ACTIVITY:
Give back exactly the lines of the material below that start at the line containing "Lemma ps_state_or_mask k" and end at the line containing "length (ps_module (g_machine (itlk_action", and no others.

====== DATA

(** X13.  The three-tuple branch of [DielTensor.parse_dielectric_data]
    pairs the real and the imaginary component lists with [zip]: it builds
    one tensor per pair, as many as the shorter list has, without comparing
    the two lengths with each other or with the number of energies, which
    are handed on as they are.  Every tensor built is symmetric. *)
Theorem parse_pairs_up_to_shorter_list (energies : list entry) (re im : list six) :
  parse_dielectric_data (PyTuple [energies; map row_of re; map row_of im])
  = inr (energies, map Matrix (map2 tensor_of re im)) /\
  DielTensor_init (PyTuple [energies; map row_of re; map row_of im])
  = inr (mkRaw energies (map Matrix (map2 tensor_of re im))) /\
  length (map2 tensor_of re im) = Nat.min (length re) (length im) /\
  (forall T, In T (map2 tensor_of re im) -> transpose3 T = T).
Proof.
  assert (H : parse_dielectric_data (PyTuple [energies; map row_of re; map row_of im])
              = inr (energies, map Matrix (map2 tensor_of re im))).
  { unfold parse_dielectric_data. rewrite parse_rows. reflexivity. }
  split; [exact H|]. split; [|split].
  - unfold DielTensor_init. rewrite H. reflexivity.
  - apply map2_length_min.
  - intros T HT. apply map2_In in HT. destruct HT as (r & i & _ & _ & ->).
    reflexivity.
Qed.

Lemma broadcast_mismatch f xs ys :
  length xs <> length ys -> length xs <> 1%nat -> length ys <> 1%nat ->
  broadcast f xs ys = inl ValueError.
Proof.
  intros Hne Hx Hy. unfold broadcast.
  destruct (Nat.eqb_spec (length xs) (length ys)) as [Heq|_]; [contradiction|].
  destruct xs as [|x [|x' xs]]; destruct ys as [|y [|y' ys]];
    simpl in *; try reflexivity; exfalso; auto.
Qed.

============
====== DATA

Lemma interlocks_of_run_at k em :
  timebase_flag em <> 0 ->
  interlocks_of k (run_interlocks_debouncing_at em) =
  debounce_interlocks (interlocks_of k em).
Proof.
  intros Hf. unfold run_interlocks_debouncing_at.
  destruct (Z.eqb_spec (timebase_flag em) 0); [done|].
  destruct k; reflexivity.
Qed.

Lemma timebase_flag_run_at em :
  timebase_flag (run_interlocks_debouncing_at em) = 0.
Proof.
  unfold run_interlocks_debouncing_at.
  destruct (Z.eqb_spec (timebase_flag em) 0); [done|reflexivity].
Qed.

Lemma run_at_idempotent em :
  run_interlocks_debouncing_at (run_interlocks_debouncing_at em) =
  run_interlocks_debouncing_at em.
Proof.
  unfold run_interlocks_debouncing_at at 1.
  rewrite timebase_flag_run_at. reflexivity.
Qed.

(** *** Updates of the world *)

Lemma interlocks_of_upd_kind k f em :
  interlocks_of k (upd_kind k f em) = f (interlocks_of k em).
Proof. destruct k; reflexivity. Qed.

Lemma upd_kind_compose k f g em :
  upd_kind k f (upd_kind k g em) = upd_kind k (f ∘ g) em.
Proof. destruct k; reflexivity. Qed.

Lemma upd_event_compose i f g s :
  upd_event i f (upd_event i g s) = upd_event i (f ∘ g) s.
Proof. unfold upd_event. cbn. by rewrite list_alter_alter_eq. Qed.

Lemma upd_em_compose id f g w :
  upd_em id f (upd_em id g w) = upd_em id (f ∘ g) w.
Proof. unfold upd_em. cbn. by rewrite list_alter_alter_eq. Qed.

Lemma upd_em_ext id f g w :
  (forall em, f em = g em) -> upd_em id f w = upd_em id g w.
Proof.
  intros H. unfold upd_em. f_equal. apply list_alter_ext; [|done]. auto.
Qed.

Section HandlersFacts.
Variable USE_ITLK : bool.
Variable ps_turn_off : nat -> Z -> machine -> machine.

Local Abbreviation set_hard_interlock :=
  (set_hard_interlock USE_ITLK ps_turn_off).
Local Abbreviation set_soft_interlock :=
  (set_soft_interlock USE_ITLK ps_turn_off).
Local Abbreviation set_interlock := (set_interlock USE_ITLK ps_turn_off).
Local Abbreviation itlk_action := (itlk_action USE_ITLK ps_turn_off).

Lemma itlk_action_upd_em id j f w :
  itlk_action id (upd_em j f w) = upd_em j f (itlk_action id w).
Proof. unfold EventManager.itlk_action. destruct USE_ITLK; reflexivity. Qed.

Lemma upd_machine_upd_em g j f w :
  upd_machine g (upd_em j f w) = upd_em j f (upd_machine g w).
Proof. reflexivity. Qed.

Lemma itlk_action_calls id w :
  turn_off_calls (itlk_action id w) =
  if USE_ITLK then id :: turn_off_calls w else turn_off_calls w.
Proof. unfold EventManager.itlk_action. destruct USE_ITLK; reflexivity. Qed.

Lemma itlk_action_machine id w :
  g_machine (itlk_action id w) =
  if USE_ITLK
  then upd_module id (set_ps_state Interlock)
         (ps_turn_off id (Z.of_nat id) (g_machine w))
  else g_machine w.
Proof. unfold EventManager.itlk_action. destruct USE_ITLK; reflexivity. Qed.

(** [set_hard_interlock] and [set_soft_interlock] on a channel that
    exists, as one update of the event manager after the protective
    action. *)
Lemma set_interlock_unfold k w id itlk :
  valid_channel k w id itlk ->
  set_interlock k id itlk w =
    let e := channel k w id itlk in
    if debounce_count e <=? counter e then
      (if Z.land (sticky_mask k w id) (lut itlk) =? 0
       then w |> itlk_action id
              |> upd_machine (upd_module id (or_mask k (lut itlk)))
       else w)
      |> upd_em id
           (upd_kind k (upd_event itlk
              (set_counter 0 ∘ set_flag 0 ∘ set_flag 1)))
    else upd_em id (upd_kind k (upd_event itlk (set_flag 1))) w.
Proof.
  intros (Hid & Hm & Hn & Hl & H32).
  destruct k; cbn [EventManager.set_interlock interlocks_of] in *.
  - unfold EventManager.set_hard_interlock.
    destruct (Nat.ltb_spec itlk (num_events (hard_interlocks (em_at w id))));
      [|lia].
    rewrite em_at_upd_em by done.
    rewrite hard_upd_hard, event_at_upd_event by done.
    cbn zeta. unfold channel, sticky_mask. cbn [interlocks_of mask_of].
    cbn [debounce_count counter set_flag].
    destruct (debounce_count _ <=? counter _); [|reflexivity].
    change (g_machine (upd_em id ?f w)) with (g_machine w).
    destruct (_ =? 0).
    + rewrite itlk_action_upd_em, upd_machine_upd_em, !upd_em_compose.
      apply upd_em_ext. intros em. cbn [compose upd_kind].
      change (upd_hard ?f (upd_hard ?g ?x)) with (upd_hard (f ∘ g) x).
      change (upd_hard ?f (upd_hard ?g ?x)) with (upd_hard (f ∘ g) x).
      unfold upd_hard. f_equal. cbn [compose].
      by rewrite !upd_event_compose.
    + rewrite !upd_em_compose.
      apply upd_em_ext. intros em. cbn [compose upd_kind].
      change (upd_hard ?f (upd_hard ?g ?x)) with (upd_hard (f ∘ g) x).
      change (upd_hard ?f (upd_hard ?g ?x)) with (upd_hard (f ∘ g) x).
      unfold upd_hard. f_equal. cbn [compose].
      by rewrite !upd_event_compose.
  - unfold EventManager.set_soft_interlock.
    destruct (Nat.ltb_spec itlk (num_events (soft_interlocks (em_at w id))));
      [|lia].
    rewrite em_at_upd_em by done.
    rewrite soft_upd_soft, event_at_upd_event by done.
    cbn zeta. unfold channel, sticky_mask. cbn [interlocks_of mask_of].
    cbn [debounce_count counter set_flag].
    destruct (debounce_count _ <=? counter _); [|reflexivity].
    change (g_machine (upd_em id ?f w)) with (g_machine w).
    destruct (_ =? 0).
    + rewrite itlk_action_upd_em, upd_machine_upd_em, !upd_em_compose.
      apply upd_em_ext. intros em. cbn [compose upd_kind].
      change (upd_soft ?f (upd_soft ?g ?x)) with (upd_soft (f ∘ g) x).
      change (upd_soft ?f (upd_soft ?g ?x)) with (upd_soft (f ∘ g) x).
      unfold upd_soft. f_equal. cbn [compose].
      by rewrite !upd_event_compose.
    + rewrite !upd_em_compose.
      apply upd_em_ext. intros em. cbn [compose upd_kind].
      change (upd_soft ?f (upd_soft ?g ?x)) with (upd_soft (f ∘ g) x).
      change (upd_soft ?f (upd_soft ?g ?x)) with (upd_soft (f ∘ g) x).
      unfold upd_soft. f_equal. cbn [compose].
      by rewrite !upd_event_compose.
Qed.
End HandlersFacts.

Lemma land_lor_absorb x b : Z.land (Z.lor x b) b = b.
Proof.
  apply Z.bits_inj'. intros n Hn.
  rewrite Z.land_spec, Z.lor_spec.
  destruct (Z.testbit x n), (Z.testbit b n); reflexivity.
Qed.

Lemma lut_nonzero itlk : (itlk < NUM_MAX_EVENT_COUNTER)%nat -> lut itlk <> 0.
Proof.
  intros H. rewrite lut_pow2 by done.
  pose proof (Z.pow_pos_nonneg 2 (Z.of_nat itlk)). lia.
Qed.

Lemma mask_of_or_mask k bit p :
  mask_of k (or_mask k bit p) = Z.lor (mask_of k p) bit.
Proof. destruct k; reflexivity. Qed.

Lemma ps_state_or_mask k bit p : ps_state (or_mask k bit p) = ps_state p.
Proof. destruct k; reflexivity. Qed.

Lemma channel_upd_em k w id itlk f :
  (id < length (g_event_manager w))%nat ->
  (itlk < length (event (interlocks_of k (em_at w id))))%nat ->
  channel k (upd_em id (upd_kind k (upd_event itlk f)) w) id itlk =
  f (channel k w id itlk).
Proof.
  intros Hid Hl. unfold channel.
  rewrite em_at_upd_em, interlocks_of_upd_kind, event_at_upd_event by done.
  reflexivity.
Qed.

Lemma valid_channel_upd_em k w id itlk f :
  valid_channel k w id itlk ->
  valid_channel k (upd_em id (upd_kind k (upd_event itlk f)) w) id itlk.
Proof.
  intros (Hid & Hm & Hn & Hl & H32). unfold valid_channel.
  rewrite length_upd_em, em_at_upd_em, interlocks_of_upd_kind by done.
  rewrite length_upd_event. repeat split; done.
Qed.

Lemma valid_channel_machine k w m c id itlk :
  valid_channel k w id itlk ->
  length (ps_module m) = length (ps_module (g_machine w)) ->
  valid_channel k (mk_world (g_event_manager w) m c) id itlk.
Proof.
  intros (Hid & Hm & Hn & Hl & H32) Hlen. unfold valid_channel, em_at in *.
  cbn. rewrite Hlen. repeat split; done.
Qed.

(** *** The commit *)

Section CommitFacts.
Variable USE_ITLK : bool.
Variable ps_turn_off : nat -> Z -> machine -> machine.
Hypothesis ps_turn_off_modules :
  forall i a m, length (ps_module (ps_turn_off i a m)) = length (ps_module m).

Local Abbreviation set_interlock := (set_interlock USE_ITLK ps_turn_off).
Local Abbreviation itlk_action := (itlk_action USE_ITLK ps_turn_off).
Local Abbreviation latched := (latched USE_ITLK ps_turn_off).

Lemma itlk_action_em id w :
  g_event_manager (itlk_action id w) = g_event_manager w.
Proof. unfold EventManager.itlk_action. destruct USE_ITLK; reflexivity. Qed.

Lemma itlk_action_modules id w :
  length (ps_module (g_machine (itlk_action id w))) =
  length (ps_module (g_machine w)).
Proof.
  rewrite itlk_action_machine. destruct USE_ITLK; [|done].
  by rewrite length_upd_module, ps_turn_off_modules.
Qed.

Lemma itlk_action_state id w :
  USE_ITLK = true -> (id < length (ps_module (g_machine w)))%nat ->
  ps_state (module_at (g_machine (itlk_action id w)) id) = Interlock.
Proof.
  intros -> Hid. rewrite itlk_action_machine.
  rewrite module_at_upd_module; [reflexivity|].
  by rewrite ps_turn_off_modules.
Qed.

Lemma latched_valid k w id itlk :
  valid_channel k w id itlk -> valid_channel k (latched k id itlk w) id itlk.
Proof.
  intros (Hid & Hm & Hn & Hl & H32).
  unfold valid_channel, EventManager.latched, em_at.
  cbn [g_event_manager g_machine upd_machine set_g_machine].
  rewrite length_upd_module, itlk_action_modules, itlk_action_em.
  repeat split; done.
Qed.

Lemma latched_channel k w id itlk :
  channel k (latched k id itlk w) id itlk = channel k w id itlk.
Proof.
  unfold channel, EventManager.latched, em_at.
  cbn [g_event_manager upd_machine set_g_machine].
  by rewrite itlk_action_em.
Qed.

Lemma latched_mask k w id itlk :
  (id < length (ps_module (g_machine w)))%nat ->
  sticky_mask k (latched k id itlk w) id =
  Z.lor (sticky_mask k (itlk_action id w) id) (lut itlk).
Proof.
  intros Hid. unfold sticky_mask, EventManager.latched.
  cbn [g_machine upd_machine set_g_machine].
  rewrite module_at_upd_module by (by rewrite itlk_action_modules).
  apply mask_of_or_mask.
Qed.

============

TASK SOLUTION:
Lemma ps_state_or_mask k bit p : ps_state (or_mask k bit p) = ps_state p.
Proof. destruct k; reflexivity. Qed.

Lemma channel_upd_em k w id itlk f :
  (id < length (g_event_manager w))%nat ->
  (itlk < length (event (interlocks_of k (em_at w id))))%nat ->
  channel k (upd_em id (upd_kind k (upd_event itlk f)) w) id itlk =
  f (channel k w id itlk).
Proof.
  intros Hid Hl. unfold channel.
  rewrite em_at_upd_em, interlocks_of_upd_kind, event_at_upd_event by done.
  reflexivity.
Qed.

Lemma valid_channel_upd_em k w id itlk f :
  valid_channel k w id itlk ->
  valid_channel k (upd_em id (upd_kind k (upd_event itlk f)) w) id itlk.
Proof.
  intros (Hid & Hm & Hn & Hl & H32). unfold valid_channel.
  rewrite length_upd_em, em_at_upd_em, interlocks_of_upd_kind by done.
  rewrite length_upd_event. repeat split; done.
Qed.

Lemma valid_channel_machine k w m c id itlk :
  valid_channel k w id itlk ->
  length (ps_module m) = length (ps_module (g_machine w)) ->
  valid_channel k (mk_world (g_event_manager w) m c) id itlk.
Proof.
  intros (Hid & Hm & Hn & Hl & H32) Hlen. unfold valid_channel, em_at in *.
  cbn. rewrite Hlen. repeat split; done.
Qed.

(** *** The commit *)

Section CommitFacts.
Variable USE_ITLK : bool.
Variable ps_turn_off : nat -> Z -> machine -> machine.
Hypothesis ps_turn_off_modules :
  forall i a m, length (ps_module (ps_turn_off i a m)) = length (ps_module m).

Local Abbreviation set_interlock := (set_interlock USE_ITLK ps_turn_off).
Local Abbreviation itlk_action := (itlk_action USE_ITLK ps_turn_off).
Local Abbreviation latched := (latched USE_ITLK ps_turn_off).

Lemma itlk_action_em id w :
  g_event_manager (itlk_action id w) = g_event_manager w.
Proof. unfold EventManager.itlk_action. destruct USE_ITLK; reflexivity. Qed.

Lemma itlk_action_modules id w :
  length (ps_module (g_machine (itlk_action id w))) =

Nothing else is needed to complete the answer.